Parmi les mille choses trop négligées que la situation actuelle fait resurgir, il y a, ou il devrait y avoir, le rôle majeur que joue de plus en plus, dans tout pays, le monde associatif et toutes les activités bénévoles, qu’elles soient exercées dans le contexte d’associations ou hors de tout cadre formel.

Avant même cette crise, ce secteur était, en France et ailleurs, considérable : En Europe, l’univers associatif représente environ 10% de l’emploi, dont les trois-quarts dans l’éducation, la santé, et les services sociaux.

En France, il y a environ 1.3 millions d’associations actives, dont la moitié exerce des activités culturelles, sportives, ou de loisirs ; chaque année, sont créées entre 60.000 et 75.000 associations nouvelles. Un petit nombre d’entre elles (moins de 15%) surtout dans le domaine social ont des salariés ; plus précisément, 163 400 d’entre elles emploient 1.8 million de salariés, soit presque 10% des employés du secteur privé ; et il faut y ajouter les 80 000 jeunes en service civique. Pourtant, leur part dans le PIB, valorisée par leur seul budget, n’est que de 80 milliards d’euros, soit environ 3.5% du PIB, ce qui souligne que ces salariés, aussi efficaces et utiles soient-ils, sont sous payés.

Si on y ajoute les bénévoles (ils sont 12 millions en France) qui travaillent gratuitement dans les associations, pour la plupart à temps partiel, et en ne valorisant leur travail qu’au même prix que l’est celui des salariés sous-payés du monde associatif, on augmente encore, dans chaque pays, le PIB de l’ordre de 2%, (Par exemple, la coalition d’associations américaines « The Independent Sector » estime en 2018 que la contribution des bénévoles à l’économie américaine est de 8 milliards d’heures travaillées et 300 milliards de dollars soit environ 1.5% du PIB américain).

Il faut y ajouter encore le bénévolat informel, hors de tout cadre associatif : aide aux voisins, garde d’enfants, et tant d’autres activités qui représentent encore, selon les pays de 2% à 10% du PIB ; il est particulièrement important dans les pays émergents. Et encore n’y compte- t-on pas tout le travail effectué, pour l’essentiel par les femmes, à l’intérieur des familles.

Que se passerait-il si toutes ces activités étaient rémunérées au prix du marché, par l’Etat, des collectivités territoriales, ou des mécènes ? Après tout, ce serait normal : il n’est pas juste que des gens soient bien moins rémunérés que d’autres pour remplir la même fonction socialement utile. Si tel était le cas, la part dans le PIB des activités sociales serait bien plus élevée qu’elle ne l’est, apparemment, aujourd’hui ; et bien des gens se plaignent, la trouvant excessive…

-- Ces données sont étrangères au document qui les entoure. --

(* ===== verification/LoadMethods.v ===== *)
(** * Calling +load

    The +load methods of the classes and categories of an image are called when
    the image is mapped (objc-loadmethod.mm, and [load_images],
    [prepare_load_methods] and [_unload_image] of objc-runtime-new.mm).  A +load
    method can map further images, for which the runtime is then entered again:
    the two lists of waiting classes and categories are detached while they are
    gone through, and only the outermost call works them off.  Here: the lists
    and the operations.  The lists have fewer than 2^30 entries, so that their
    sizes do not overflow.  The autorelease pool around the calls is left out. *)

From Stdlib Require Import ZArith Lia Bool String.
From stdpp Require Import base list gmap strings.
From S2P Require Import Prelude ObjCData MethodList.

Local Open Scope nat_scope.

Abbreviation load_class := Z.
Abbreviation load_category := Z.
Abbreviation load_image := Z.

(** What a +load method does to images, by way of dlopen and dlclose. *)
Inductive action :=
| Open (img : load_image)
| Close (img : load_image).

(** ** What the images hold

    [lm_order] gives the images that are mapped with an image, those it depends
    on first; dyld tells the runtime of each of them once. *)
Record load_images_data := mk_load_images_data {
  lm_superclass : load_class -> option load_class;
  lm_classMethods : load_class -> list _objc_method;
  lm_categoryClass : load_category -> option load_class;
  lm_categoryMethods : load_category -> list _objc_method;
  lm_isSwiftStable : load_class -> bool;
  lm_classList : load_image -> list load_class;
  lm_nonlazyClassList : load_image -> list (option load_class);
  lm_categoryList : load_image -> list load_category;
  lm_nonlazyCategoryList : load_image -> list load_category;
  lm_body : string -> list action;
  lm_order : load_image -> list load_image }.

(** ** State *)

(** An entry of a list: the class or category, which may be nil, and the method. *)
Abbreviation loadable := (option Z * string)%type.

Inductive load_call :=
| ClassLoad (cls : load_class) (method : string)
| CategoryLoad (cat : load_category) (cls : load_class) (method : string).

(** The variables of objc-loadmethod.mm, where [.._used] is the length of the
    list, the classes with the bit RW_LOADED, the images that are mapped, and the
    calls so far. *)
Record loads := mk_loads {
  loadable_classes : list loadable;
  loadable_classes_allocated : nat;
  loadable_categories : list loadable;
  loadable_categories_allocated : nat;
  loading : bool;
  RW_LOADED : gset load_class;
  mapped : list load_image;
  calls : list load_call }.

Definition set_loadable_classes (l : list loadable) (n : nat) (s : loads) : loads :=
  mk_loads l n (loadable_categories s) (loadable_categories_allocated s) (loading s) (RW_LOADED s) (mapped s) (calls s).
Definition set_loadable_categories (l : list loadable) (n : nat) (s : loads) : loads :=
  mk_loads (loadable_classes s) (loadable_classes_allocated s) l n (loading s) (RW_LOADED s) (mapped s) (calls s).
Definition set_loading (b : bool) (s : loads) : loads :=
  mk_loads (loadable_classes s) (loadable_classes_allocated s) (loadable_categories s) (loadable_categories_allocated s) b
    (RW_LOADED s) (mapped s) (calls s).
Definition set_loaded (m : gset load_class) (s : loads) : loads :=
  mk_loads (loadable_classes s) (loadable_classes_allocated s) (loadable_categories s) (loadable_categories_allocated s)
    (loading s) m (mapped s) (calls s).
Definition set_mapped (m : list load_image) (s : loads) : loads :=
  mk_loads (loadable_classes s) (loadable_classes_allocated s) (loadable_categories s) (loadable_categories_allocated s)
    (loading s) (RW_LOADED s) m (calls s).
Definition log_call (c : load_call) (s : loads) : loads :=
  mk_loads (loadable_classes s) (loadable_classes_allocated s) (loadable_categories s) (loadable_categories_allocated s)
    (loading s) (RW_LOADED s) (mapped s) (calls s ++ [c]).

(** ** The lists *)

(** An entry is written behind the others; the array grows when it is full.  A
    write past its end is a fault. *)
Definition append_loadable (x : Z) (method : string) (l : list loadable) (allocated : nat) : outcome (list loadable * nat) :=
  let allocated := if length l =? allocated then allocated * 2 + 16 else allocated in
  if length l <? allocated then Ret (l ++ [(Some x, method)], allocated) else Fault.

(** The first entry of [x] is set to nil. *)
Fixpoint remove_loadable (x : Z) (l : list loadable) : list loadable :=
  match l with
  | [] => []
  | (y, method) :: l' => if decide (y = Some x) then (None, method) :: l' else (y, method) :: remove_loadable x l'
  end.

Section Loads.
Context (P : load_images_data).

(** The method named load in a list of methods; no method is the empty name. *)
Definition find_load (methods : list _objc_method) : string := default EmptyString (_imp <$> find_method "load" methods).

Definition getLoadMethod (cls : load_class) : string := find_load (lm_classMethods P cls).
Definition _category_getLoadMethod (cat : load_category) : string := find_load (lm_categoryMethods P cat).

Definition add_class_to_loadable_list (cls : load_class) (s : loads) : outcome loads :=
  let method := getLoadMethod cls in
  if decide (method = EmptyString) then Ret s else
  let! (l, n) := append_loadable cls method (loadable_classes s) (loadable_classes_allocated s) in
  Ret (set_loadable_classes l n s).

Definition add_category_to_loadable_list (cat : load_category) (s : loads) : outcome loads :=
  let method := _category_getLoadMethod cat in
  if decide (method = EmptyString) then Ret s else
  let! (l, n) := append_loadable cat method (loadable_categories s) (loadable_categories_allocated s) in
  Ret (set_loadable_categories l n s).

Definition remove_class_from_loadable_list (cls : load_class) (s : loads) : loads :=
  set_loadable_classes (remove_loadable cls (loadable_classes s)) (loadable_classes_allocated s) s.

Definition remove_category_from_loadable_list (cat : load_category) (s : loads) : loads :=
  set_loadable_categories (remove_loadable cat (loadable_categories s)) (loadable_categories_allocated s) s.

(** ** Discovery *)

(** [k] is more than the length of the chain of superclasses. *)
Fixpoint schedule_class_load (k : nat) (cls : option load_class) (s : loads) : outcome loads :=
  match cls with
  | None => Ret s
  | Some cls =>
      match k with
      | O => OutOfFuel
      | S k' =>
          if decide (cls ∈ RW_LOADED s) then Ret s else
          let! s := schedule_class_load k' (lm_superclass P cls) s in
          let! s := add_class_to_loadable_list cls s in
          Ret (set_loaded ({[cls]} ∪ RW_LOADED s) s)
      end
  end.

Fixpoint schedule_classes (k : nat) (classlist : list (option load_class)) (s : loads) : outcome loads :=
  match classlist with
  | [] => Ret s
  | cls :: classlist' => let! s := schedule_class_load k cls s in schedule_classes k classlist' s
  end.

Fixpoint schedule_categories (categorylist : list load_category) (s : loads) : outcome loads :=
  match categorylist with
  | [] => Ret s
  | cat :: categorylist' =>
      match lm_categoryClass P cat with
      | None => schedule_categories categorylist' s
      | Some cls =>
          if lm_isSwiftStable P cls then Fault else
          let! s := add_category_to_loadable_list cat s in schedule_categories categorylist' s
      end
  end.

Definition prepare_load_methods (k : nat) (img : load_image) (s : loads) : outcome loads :=
  let! s := schedule_classes k (lm_nonlazyClassList P img) s in schedule_categories (lm_nonlazyCategoryList P img) s.

Definition hasLoadMethods (img : load_image) : bool :=
  negb (length (lm_nonlazyClassList P img) =? 0) || negb (length (lm_nonlazyCategoryList P img) =? 0).

(** The classes of an image that is unmapped are freed, with their bits.  The other
    lists that know of the classes and categories are not part of this model. *)
Definition _unload_image (img : load_image) (s : loads) : loads :=
  let s := foldl (fun s cat => remove_category_from_loadable_list cat s) s (lm_categoryList P img) in
  let classes : gset load_class := list_to_set (lm_classList P img ++ omap id (lm_nonlazyClassList P img)) in
  let s := foldl (fun s cls => remove_class_from_loadable_list cls s) s (elements classes) in
  set_loaded (RW_LOADED s ∖ classes) s.

(** ** The calls

    [again] stands for the call of [call_load_methods] from within a +load. *)
Section Calls.
Context (k : nat) (again : loads -> outcome loads).

Definition load_images_with (img : load_image) (s : loads) : outcome loads :=
  if negb (hasLoadMethods img) then Ret s else
  let! s := prepare_load_methods k img s in again s.

(** dyld maps what is not mapped yet, and tells the runtime of each image. *)
Fixpoint map_each (imgs : list load_image) (s : loads) : outcome loads :=
  match imgs with
  | [] => Ret s
  | img :: imgs' =>
      if decide (img ∈ mapped s) then map_each imgs' s else
      let! s := load_images_with img (set_mapped (mapped s ++ [img]) s) in map_each imgs' s
  end.

Definition perform (a : action) (s : loads) : outcome loads :=
  match a with
  | Open img => map_each (lm_order P img) s
  | Close img =>
      if decide (img ∈ mapped s) then Ret (_unload_image img (set_mapped (List.filter (fun i => negb (i =? img)%Z) (mapped s)) s))
      else Ret s
  end.

Fixpoint perform_all (l : list action) (s : loads) : outcome loads :=
  match l with [] => Ret s | a :: l' => let! s := perform a s in perform_all l' s end.

(** [( *load_method)(cls, SEL_load)] *)
Definition call_load (c : load_call) (method : string) (s : loads) : outcome loads :=
  perform_all (lm_body P method) (log_call c s).

Fixpoint call_classes (classes : list loadable) (s : loads) : outcome loads :=
  match classes with
  | [] => Ret s
  | (None, _) :: classes' => call_classes classes' s
  | (Some cls, method) :: classes' => let! s := call_load (ClassLoad cls method) method s in call_classes classes' s
  end.

Definition call_class_loads (s : loads) : outcome loads :=
  let classes := loadable_classes s in call_classes classes (set_loadable_classes [] 0 s).

(** The detached list, in which the categories that were called are nil.  A
    category without a class is a fault. *)
Fixpoint call_categories (cats : list loadable) (s : loads) : outcome (list loadable * loads) :=
  match cats with
  | [] => Ret ([], s)
  | (None, method) :: cats' => let! (l, s) := call_categories cats' s in Ret ((None, method) :: l, s)
  | (Some cat, method) :: cats' =>
      let! cls := of_option (lm_categoryClass P cat) in
      let! s := call_load (CategoryLoad cat cls method) method s in
      let! (l, s) := call_categories cats' s in Ret ((None, method) :: l, s)
  end.

(** Copying the new candidates behind those that are left. *)
Fixpoint copy_loadable (new cats : list loadable) (allocated : nat) : outcome (list loadable * nat) :=
  match new with
  | [] => Ret (cats, allocated)
  | e :: new' =>
      let allocated := if length cats =? allocated then allocated * 2 + 16 else allocated in
      if length cats <? allocated then copy_loadable new' (cats ++ [e]) allocated else Fault
  end.

Definition call_category_loads (s : loads) : outcome (bool * loads) :=
  let cats := loadable_categories s in
  let allocated := loadable_categories_allocated s in
  let! (cats, s) := call_categories cats (set_loadable_categories [] 0 s) in
  let cats := List.filter (fun e => bool_decide (e.1 <> None)) cats in
  let new_categories_added := negb (length (loadable_categories s) =? 0) in
  let! (cats, allocated) := copy_loadable (loadable_categories s) cats allocated in
  Ret (new_categories_added,
       match cats with [] => set_loadable_categories [] 0 s | _ => set_loadable_categories cats allocated s end).

(** The two loops of [call_load_methods]; [n] is the number of rounds. *)
Fixpoint class_rounds (n : nat) (s : loads) : outcome loads :=
  match n with
  | O => OutOfFuel
  | S n' => if length (loadable_classes s) =? 0 then Ret s else let! s := call_class_loads s in class_rounds n' s
  end.

Fixpoint load_rounds (n : nat) (s : loads) : outcome loads :=
  match n with
  | O => OutOfFuel
  | S n' =>
      let! s := class_rounds n s in
      let! (more_categories, s) := call_category_loads s in
      if negb (length (loadable_classes s) =? 0) || more_categories then load_rounds n' s else Ret s
  end.

End Calls.

(** [depth] bounds how often the runtime is entered from a +load. *)
Fixpoint call_load_methods (depth k n : nat) (s : loads) : outcome loads :=
  match depth with
  | O => OutOfFuel
  | S depth' =>
      if loading s then Ret s else
      let! s := load_rounds k (call_load_methods depth' k n) n (set_loading true s) in
      Ret (set_loading false s)
  end.

Definition load_images (depth k n : nat) : load_image -> loads -> outcome loads :=
  load_images_with k (call_load_methods depth k n).

(** An image is opened by the program. *)
Definition dlopen (depth k n : nat) (img : load_image) : loads -> outcome loads :=
  map_each k (call_load_methods depth k n) (lm_order P img).

End Loads.

Definition no_loads : loads := mk_loads [] 0 [] 0 false ∅ [] [].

Avec le confinement, ces pratiques se sont encore considérablement développées. Entre personnes confinés ; et au service de ceux qui ne le sont pas. Les associations travaillent plus que jamais. Les bénévoles, formels ou informels, sont plus nombreux que jamais. Des plateformes numériques se sont même créées, pour organiser ce bénévolat au service de ceux qui sont en première ligne. Et la valeur sociale de ces activités s’est considérablement accrue.

Comme si, quand la crise fait baisser le PIB marchand, elle fait croître son symétrique, le non-PIB non-marchand.

Quand remontera le PIB, ce qui arrivera un jour, plus lointain sans doute qu’on ne le croit, il ne faudra pas oublier que c’est grâce à ce qu’il ne mesure pas que la société a pu survivre ; et que le marché a pu avoir le temps de se réorganiser. Si nos sociétés ne sont pas ingrates, ce qui est loin d’être établi, il faudra alors donner au monde associatif une place première majeure.

Dès maintenant, il faudrait leur donner les moyens de fonctionner, de grandir, de rendre de plus en plus de services ; et de rendre ainsi, ironiquement possible la survie d’une économie de marché dont, justement, ils ne font pas partie. Jamais le mécénat d’entreprises, les subventions aux ONG et aux associations, et la valorisation sociale et politique de ce secteur n’ont été plus nécessaires et urgentes.